_What to work on_: Each line from the one containing "Definition Barycentric (vert1" through the end of the entries below must be output exactly; no other line belongs.

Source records
- - - -

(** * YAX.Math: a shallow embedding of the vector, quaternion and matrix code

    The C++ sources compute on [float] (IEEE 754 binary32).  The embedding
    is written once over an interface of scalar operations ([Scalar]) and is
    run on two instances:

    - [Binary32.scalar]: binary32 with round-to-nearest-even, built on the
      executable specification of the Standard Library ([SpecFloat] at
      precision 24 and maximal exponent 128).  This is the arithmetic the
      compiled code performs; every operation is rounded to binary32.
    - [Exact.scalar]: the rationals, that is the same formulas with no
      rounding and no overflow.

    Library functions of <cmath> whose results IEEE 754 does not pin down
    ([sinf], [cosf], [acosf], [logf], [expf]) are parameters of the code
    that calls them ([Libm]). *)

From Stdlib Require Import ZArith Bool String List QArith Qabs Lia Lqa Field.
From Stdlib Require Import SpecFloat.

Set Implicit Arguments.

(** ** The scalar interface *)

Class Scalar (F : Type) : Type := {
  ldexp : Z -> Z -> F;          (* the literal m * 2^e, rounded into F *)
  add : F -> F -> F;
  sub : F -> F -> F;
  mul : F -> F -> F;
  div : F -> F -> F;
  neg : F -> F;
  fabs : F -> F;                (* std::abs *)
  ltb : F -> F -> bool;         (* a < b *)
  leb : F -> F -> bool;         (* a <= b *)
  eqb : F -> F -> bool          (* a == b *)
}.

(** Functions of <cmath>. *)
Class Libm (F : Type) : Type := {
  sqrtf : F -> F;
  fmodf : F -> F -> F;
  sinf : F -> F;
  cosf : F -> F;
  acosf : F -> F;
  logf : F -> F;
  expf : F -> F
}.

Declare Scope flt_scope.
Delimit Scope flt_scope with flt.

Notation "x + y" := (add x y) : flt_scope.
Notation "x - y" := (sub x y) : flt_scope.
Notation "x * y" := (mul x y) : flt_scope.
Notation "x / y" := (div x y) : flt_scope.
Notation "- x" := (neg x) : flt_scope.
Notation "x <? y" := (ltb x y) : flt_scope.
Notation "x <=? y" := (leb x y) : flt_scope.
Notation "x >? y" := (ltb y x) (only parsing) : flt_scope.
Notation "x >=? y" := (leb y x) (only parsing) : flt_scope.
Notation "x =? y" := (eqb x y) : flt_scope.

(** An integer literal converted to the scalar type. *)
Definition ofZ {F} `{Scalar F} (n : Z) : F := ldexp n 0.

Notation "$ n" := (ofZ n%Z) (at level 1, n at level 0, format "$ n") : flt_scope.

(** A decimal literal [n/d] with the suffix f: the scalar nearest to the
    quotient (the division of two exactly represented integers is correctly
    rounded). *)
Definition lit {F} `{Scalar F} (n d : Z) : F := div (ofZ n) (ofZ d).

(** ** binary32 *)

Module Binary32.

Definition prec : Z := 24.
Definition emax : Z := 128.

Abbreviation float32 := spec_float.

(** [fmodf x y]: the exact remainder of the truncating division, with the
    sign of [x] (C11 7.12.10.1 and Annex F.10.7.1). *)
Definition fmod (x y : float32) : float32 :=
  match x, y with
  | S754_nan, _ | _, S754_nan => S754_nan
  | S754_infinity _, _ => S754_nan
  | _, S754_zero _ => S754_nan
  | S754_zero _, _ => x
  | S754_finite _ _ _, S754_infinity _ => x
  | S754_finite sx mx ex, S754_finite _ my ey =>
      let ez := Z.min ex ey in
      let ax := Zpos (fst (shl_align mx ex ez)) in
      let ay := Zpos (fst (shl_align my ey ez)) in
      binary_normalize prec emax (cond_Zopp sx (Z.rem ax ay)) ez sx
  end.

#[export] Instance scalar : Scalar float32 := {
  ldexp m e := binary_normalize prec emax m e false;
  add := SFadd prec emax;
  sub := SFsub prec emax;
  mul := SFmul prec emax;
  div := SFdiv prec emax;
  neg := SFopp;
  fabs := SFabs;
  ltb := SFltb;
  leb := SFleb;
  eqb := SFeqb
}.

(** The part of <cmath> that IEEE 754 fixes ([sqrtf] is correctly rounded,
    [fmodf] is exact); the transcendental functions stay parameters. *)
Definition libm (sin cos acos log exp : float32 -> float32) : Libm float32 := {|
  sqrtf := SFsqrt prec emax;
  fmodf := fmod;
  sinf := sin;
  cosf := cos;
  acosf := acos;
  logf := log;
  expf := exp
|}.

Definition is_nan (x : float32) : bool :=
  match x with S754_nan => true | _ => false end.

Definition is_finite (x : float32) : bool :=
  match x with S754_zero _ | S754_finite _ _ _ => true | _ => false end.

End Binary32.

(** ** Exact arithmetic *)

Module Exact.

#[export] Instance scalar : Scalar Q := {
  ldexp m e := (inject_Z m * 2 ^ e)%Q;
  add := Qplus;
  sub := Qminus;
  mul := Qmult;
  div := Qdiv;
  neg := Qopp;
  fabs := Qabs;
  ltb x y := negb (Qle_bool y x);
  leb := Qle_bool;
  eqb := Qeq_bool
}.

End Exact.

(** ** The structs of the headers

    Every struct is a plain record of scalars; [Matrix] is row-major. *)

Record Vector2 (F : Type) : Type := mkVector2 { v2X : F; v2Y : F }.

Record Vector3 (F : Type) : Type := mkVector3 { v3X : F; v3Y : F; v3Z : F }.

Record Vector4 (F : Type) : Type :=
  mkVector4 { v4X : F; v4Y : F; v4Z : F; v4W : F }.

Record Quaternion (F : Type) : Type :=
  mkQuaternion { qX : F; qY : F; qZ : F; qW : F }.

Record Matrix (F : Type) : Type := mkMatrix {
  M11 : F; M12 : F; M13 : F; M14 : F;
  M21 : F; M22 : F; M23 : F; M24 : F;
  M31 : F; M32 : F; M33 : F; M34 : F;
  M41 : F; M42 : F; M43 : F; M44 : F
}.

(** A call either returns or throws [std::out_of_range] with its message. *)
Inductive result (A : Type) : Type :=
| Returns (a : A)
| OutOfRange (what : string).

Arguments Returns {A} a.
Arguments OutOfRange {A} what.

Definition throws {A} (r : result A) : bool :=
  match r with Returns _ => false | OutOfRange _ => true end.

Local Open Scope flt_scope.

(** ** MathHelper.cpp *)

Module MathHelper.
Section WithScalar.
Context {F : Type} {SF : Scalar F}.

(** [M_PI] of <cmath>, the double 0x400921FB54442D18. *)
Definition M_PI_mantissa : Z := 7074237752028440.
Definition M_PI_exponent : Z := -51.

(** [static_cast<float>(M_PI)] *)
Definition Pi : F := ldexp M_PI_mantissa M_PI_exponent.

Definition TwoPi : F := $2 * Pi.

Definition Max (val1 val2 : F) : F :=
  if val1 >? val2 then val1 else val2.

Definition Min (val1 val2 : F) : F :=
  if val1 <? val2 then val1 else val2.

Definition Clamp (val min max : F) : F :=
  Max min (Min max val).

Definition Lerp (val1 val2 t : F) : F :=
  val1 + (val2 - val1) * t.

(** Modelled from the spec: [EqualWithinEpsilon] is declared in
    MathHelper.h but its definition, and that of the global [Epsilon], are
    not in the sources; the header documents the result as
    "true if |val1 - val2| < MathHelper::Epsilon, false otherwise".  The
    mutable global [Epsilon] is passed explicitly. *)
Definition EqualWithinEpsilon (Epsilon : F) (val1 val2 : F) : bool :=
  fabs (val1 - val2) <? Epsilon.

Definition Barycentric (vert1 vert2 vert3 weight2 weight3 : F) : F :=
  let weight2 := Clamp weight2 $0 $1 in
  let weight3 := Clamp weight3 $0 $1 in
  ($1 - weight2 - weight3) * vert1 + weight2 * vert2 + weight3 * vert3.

- - - -

_Finished task_:
Definition Barycentric (vert1 vert2 vert3 weight2 weight3 : F) : F :=
  let weight2 := Clamp weight2 $0 $1 in
  let weight3 := Clamp weight3 $0 $1 in
  ($1 - weight2 - weight3) * vert1 + weight2 * vert2 + weight3 * vert3.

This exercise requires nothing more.